By David Milliken
LONDON (Reuters) – British businesses scaled back plans for price rises in February but overall intentions for price and wage increases remain high, according to a Bank of England survey which is unlikely to resolve policymakers’ disagreements on the inflation outlook.
The BoE’s Monetary Policy Committee has been split for several months over how much further interest rates need to rise to return double-digit inflation to its 2% target, and how persistent underlying inflation pressures will prove.
Businesses surveyed in February expected to raise their prices by 5.4% over the coming year, down from 5.8% in January and the smallest planned increase since February 2022, when Russia’s invasion of Ukraine caused a surge in energy costs.
Businesses plan to raise wages by 5.7% over the next year, the same as in January. The measure was last lower in August.
For some policymakers, this may be evidence that inflation is now firmly on a downward path, which will accelerate as the effect of past interest rate rises spreads through the economy.
However, the scale of planned wage and price increases is still around twice their average before the COVID-19 pandemic, when inflation was near its 2% target.

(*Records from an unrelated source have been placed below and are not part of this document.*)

(* ===== verification/Bytes.v ===== *)
(** * Little-endian integers in byte slices

    [to_le_bytes] and [from_le_bytes] of the integer types, and slices of lists
    put together from known parts. *)

From S2P Require Import Prelude.

(** The [n] bytes of [x], the lowest first. *)
Fixpoint le_bytes (n : nat) (x : Z) : list Z :=
  match n with O => [] | S n => x mod 256 :: le_bytes n (x `div` 256) end.

Fixpoint le_val (l : list Z) : Z :=
  match l with [] => 0 | b :: l => b + 256 * le_val l end.

(** [uN::from_le_bytes(data[a..b].try_into().unwrap())]. *)
Definition read_le (bytes : list Z) (a b : Z) : outcome Z := l ← slice bytes a b; Ret (le_val l).

Definition all_bytes (l : list Z) : bool := forallb (λ b, (0 <=? b) && (b <? 256)) l.

(** ** Properties *)

Lemma all_bytes_ok l : all_bytes l = true → Forall is_byte l.
Proof.
  unfold all_bytes. induction l as [|b l IH]; simpl; [constructor|]. rewrite !andb_true_iff, Z.leb_le, Z.ltb_lt.
  intros [Hb Hl]. constructor; [exact Hb|auto].
Qed.

Lemma length_le_bytes n x : length (le_bytes n x) = n.
Proof. revert x. induction n as [|n IH]; intros x; simpl; [done|by rewrite IH]. Qed.

Lemma le_bytes_val n x : 0 ≤ x < 256 ^ Z.of_nat n → le_val (le_bytes n x) = x.
Proof.
  revert x. induction n as [|n IH]; intros x Hx; simpl; [simpl in Hx; lia|].
  rewrite Nat2Z.inj_succ, Z.pow_succ_r in Hx by lia.
  rewrite IH; [pose proof (Z.div_mod x 256); lia|].
  split; [apply Z.div_pos; lia|apply Z.div_lt_upper_bound; lia].
Qed.

Lemma le_bytes_byte n x : Forall is_byte (le_bytes n x).
Proof.
  revert x. induction n as [|n IH]; intros x; simpl; constructor; [|done].
  unfold is_byte, is_uint. apply Z.mod_pos_bound. lia.
Qed.

Lemma le_val_bound l : Forall is_byte l → 0 ≤ le_val l < 256 ^ len l.
Proof.
  unfold len. induction 1 as [|b l Hb Hl IH]; [simpl; lia|].
  cbn [le_val length]. unfold is_byte, is_uint in Hb. rewrite Nat2Z.inj_succ, Z.pow_succ_r by lia. lia.
Qed.

Lemma index_mid (p : list Z) x s i : i = len p → index (p ++ x :: s) i = Ret x.
Proof. intros ->. apply index_lookup; [unfold len; lia|]. unfold len. rewrite Nat2Z.id. by apply list_lookup_middle. Qed.

(** A slice that is one part of the whole. *)
Lemma slice_mid {A} (p m s : list A) a b :
  a = len p → b = len p + len m → slice (p ++ m ++ s) a b = Ret m.
Proof.
  unfold len. intros -> ->. rewrite slice_ok; [|lia|lia|unfold len; rewrite !length_app; lia].
  rewrite Nat2Z.id, drop_app_length.
  replace (Z.to_nat _) with (length m) by lia. by rewrite take_app_length.
Qed.

Lemma slice_prefix {A} (m s : list A) b : b = len m → slice (m ++ s) 0 b = Ret m.
Proof. intros ->. by apply (slice_mid [] m s). Qed.

Lemma read_le_mid p n x s a b :
  0 ≤ x < 256 ^ Z.of_nat n → a = len p → b = len p + Z.of_nat n → read_le (p ++ le_bytes n x ++ s) a b = Ret x.
Proof.
  intros Hx -> ->. unfold read_le.
  rewrite slice_mid; [|done|unfold len at 3; by rewrite length_le_bytes].
  simpl. by rewrite le_bytes_val.
Qed.

Lemma read_le_prefix n x s b : 0 ≤ x < 256 ^ Z.of_nat n → b = Z.of_nat n → read_le (le_bytes n x ++ s) 0 b = Ret x.
Proof. intros ? ->. by apply (read_le_mid []). Qed.

Lemma slice_length {A} (l m : list A) a b : slice l a b = Ret m → len m = b - a.
Proof.
  unfold slice, len. destruct (_ && _) eqn:E; [|done]. intros [= <-].
  rewrite !andb_true_iff, !Z.leb_le in E. rewrite length_take, length_drop. lia.
Qed.

Lemma slice_Forall {A} (P : A → Prop) (l m : list A) a b : Forall P l → slice l a b = Ret m → Forall P m.
Proof.
  intros Hl. unfold slice. destruct (_ && _); [|done]. intros [= <-]. by apply Forall_take, Forall_drop.
Qed.

Lemma read_le_ok bytes a b :
  Forall is_byte bytes → 0 ≤ a ≤ b → b ≤ len bytes → ∃ x, read_le bytes a b = Ret x ∧ 0 ≤ x < 256 ^ (b - a).
Proof.
  intros Hb Ha Hl. unfold read_le. destruct (slice bytes a b) as [m|] eqn:E.
  - exists (le_val m). split; [done|]. rewrite <- (slice_length _ _ _ _ E).
    apply le_val_bound. by eapply slice_Forall.
  - rewrite slice_ok in E by lia. done.
Qed.

#[global] Arguments le_bytes : simpl never.
#[global] Arguments le_val : simpl never.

Businesses said they expected consumer price inflation to fall to 5.9% in one year’s time and to be 3.4% in three years – in contrast to the BoE’s forecast last month that inflation would be below its 2% target by the second half of next year.
BoE Governor Andrew Bailey said in a speech on Wednesday that it was uncertain whether the central bank would need to raise interest rates further, and that it would depend on policymakers’ assessment of wage and price pressures.
Financial markets expect the BoE to raise rates to 4.25% from 4% later this month, and for rates to peak at 4.75% in the second half of the year.
The BoE’s monthly Decision Maker Panel survey was based on responses from 2,462 chief financial officers between Feb. 3 and Feb. 17.